Today he began with the start of the Nave, when the cathedral was in the charge of Bishop Stapledon, (1307 – 26) who with his considerable wealth was able to make progress. He was, however, murdered by a London mob when he was pursuing some debtors and was then buried in the choir. The eastern part was built with local limestone but was then changed to stone from the quarries at Beer, which is whiter.
The next bishop was Bishop John Grandisson (1327 – 69), who was a great lover of books and the arts. There are a number of manuscripts surviving from this time to which the Bishop had added his strong opinions. One of these documents ended up in the Bodleian Library in Oxford.
Developments were being made in the pattern of the vaulting in 1340’s. There are other examples in Bristol, and Ottery St Mary. Purbeck marble was used for the pillars in the nave, which led to a dispute about payment. Two large wooded bosses in the nave, one depicting the murder of St Thomas a Beckett, the other a King, can best be seen with binoculars. New designs were also incorporated into the windows, and the nave was completed in 1342.
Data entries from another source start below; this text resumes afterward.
Lemma writers_op weak s k t l' p' e : handed flags s -> sleeping (lock s) (threads s) -> threads s !! k = Some t -> op flags weak (tid k) (at_ t) (lock s) = Some (l', p', e) ->
  let ts' := <[k := affect e p' t]> (threads s) in (1 <= total (at_point wr_queued) ts' -> writers_futex l' = 3 \/ 1 <= total (at_point writers_waker) ts') /\
  (total nenabled ts' = 0 /\ writers_futex l' = 0 \/ total nenabled ts' = 1 /\ (writers_futex l' = 1 \/ writers_futex l' = 3)) /\ recalls p' = true.
Proof using Type.
  intros HD [_ _ _ S4 S5 S6] Hk Hop ts'. pose proof HD as [HI HC _]. pose proof (sleep_others _ _ _ Hk) as G. cbv beta zeta in G. pose proof (one_primary s HD) as Hp. pose proof (sleep_point t) as Gt. pose proof (b2z_range (wr t)) as Hb.
  assert (HE : enabled (at_ t) = 1 -> writers_futex (lock s) = 1 \/ writers_futex (lock s) = 3) by (intros E; unfold nenabled in G at 2; rewrite E in G; clear - S5 G Hb; lia).
  destruct (op_queue _ _ _ _ _ _ _ (inv_local flags s HI k t Hk) (S6 k t Hk) (HC k t Hk) HE Hop) as (P1 & P2 & P3 & P4 & P5). destruct (op_gain _ _ _ _ _ _ _ Hop) as [Q1 Q2].
  assert (En : nenabled (affect e p' t) = b2z (wr t) + gain e + enabled p').
  { apply nenabled_affect; intros E; [specialize (Q1 E) | destruct (Q2 E) as [_ Ec]; apply (inv_cur_writer flags s HI k t Hk) in Ec; unfold owns in Ec; rewrite (proj1 (Q2 E)), orb_false_r in Ec; exact Ec].
    assert (Hn : nenabled t <= 1) by lia. unfold nenabled in Hn. rewrite Q1 in Hn. simpl in Hn. destruct (wr t); [simpl in *; lia | done]. }
  unfold ts'. rewrite !(total_insert _ _ _ _ _ Hk), En. assert (E1 : at_point wr_queued (affect e p' t) = wr_queued p') by (unfold at_point; by rewrite affect_at). assert (E2 : at_point writers_waker (affect e p' t) = writers_waker p') by (unfold at_point; by rewrite affect_at).
  rewrite E1, E2. change (wr_queued (at_ t)) with (at_point wr_queued t) in P1. rewrite P1. change (at_point writers_waker t) with (writers_waker (at_ t)) in *. change (at_point wr_queued t) with (wr_queued (at_ t)) in *.
  assert (Ent : nenabled t = b2z (wr t) + enabled (at_ t)) by done. rewrite Ent in *. clear Ent Q1 Q2 En E1 E2 HE Hop HD HI HC S6 ts'.
  destruct P5 as [(A1 & A2 & A3)|[(A1 & A2 & A3 & A4)|[(A1 & A2 & A3 & A4 & A5 & A6)|(A1 & A2 & A3 & A4 & A5)]]].
  - rewrite A1 in *. split; [|split; [lia | done]]. lia.
  - split; [lia|]. split; [lia | done].
  - rewrite A1, A2, A3, A4 in *. split; [|split; [left; lia | done]]. lia.
  - assert (Epr : nprim t = b2z (wr t) + 1) by (unfold nprim; by rewrite A1). rewrite A2, A3, A4, Epr in *. split; [|split; [right; lia | done]]. lia.
Qed.

Lemma sleeping_op weak s k t l' p' e : handed flags s -> sleeping (lock s) (threads s) -> threads s !! k = Some t -> op flags weak (tid k) (at_ t) (lock s) = Some (l', p', e) -> sleeping l' (<[k := affect e p' t]> (threads s)).
Proof using Type.
  intros HD HS Hk Hop. destruct (phase_op _ _ _ _ _ _ _ HD HS Hk Hop) as [A1 A2]. destruct (writers_op _ _ _ _ _ _ _ HD HS Hk Hop) as (A3 & A4 & A5). pose proof (readers_op _ _ _ _ _ _ _ HS Hk Hop) as A6.
  split; auto. intros j x Hj. apply list_lookup_insert_Some in Hj as [(-> & <- & _)|(_ & Hj)]; [by rewrite affect_at | by eapply s_recalls].
Qed.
Exeter is famous for the West screen with its statues. One of St Peter, to whom the cathedral is dedicated, had pieces removed, as it was believed to have healing powers for sore legs. Other damage occurred when bonfire parties were held nearby.
The screen was raised in the 15th century, it had the twelve apostles, with Mary the Virgin, but she was removed and replaced by Richard II, and whether he should remain has caused a contemporary debate. John Allan finished by saying he hoped many of us would visit the cathedral again and advised us always to “Look up and take binoculars”.
In answer to a question about casualties when building, he said the only recorded one was a small boy who was killed by falling mortar. The skilled stone masons had come from all over the South of England.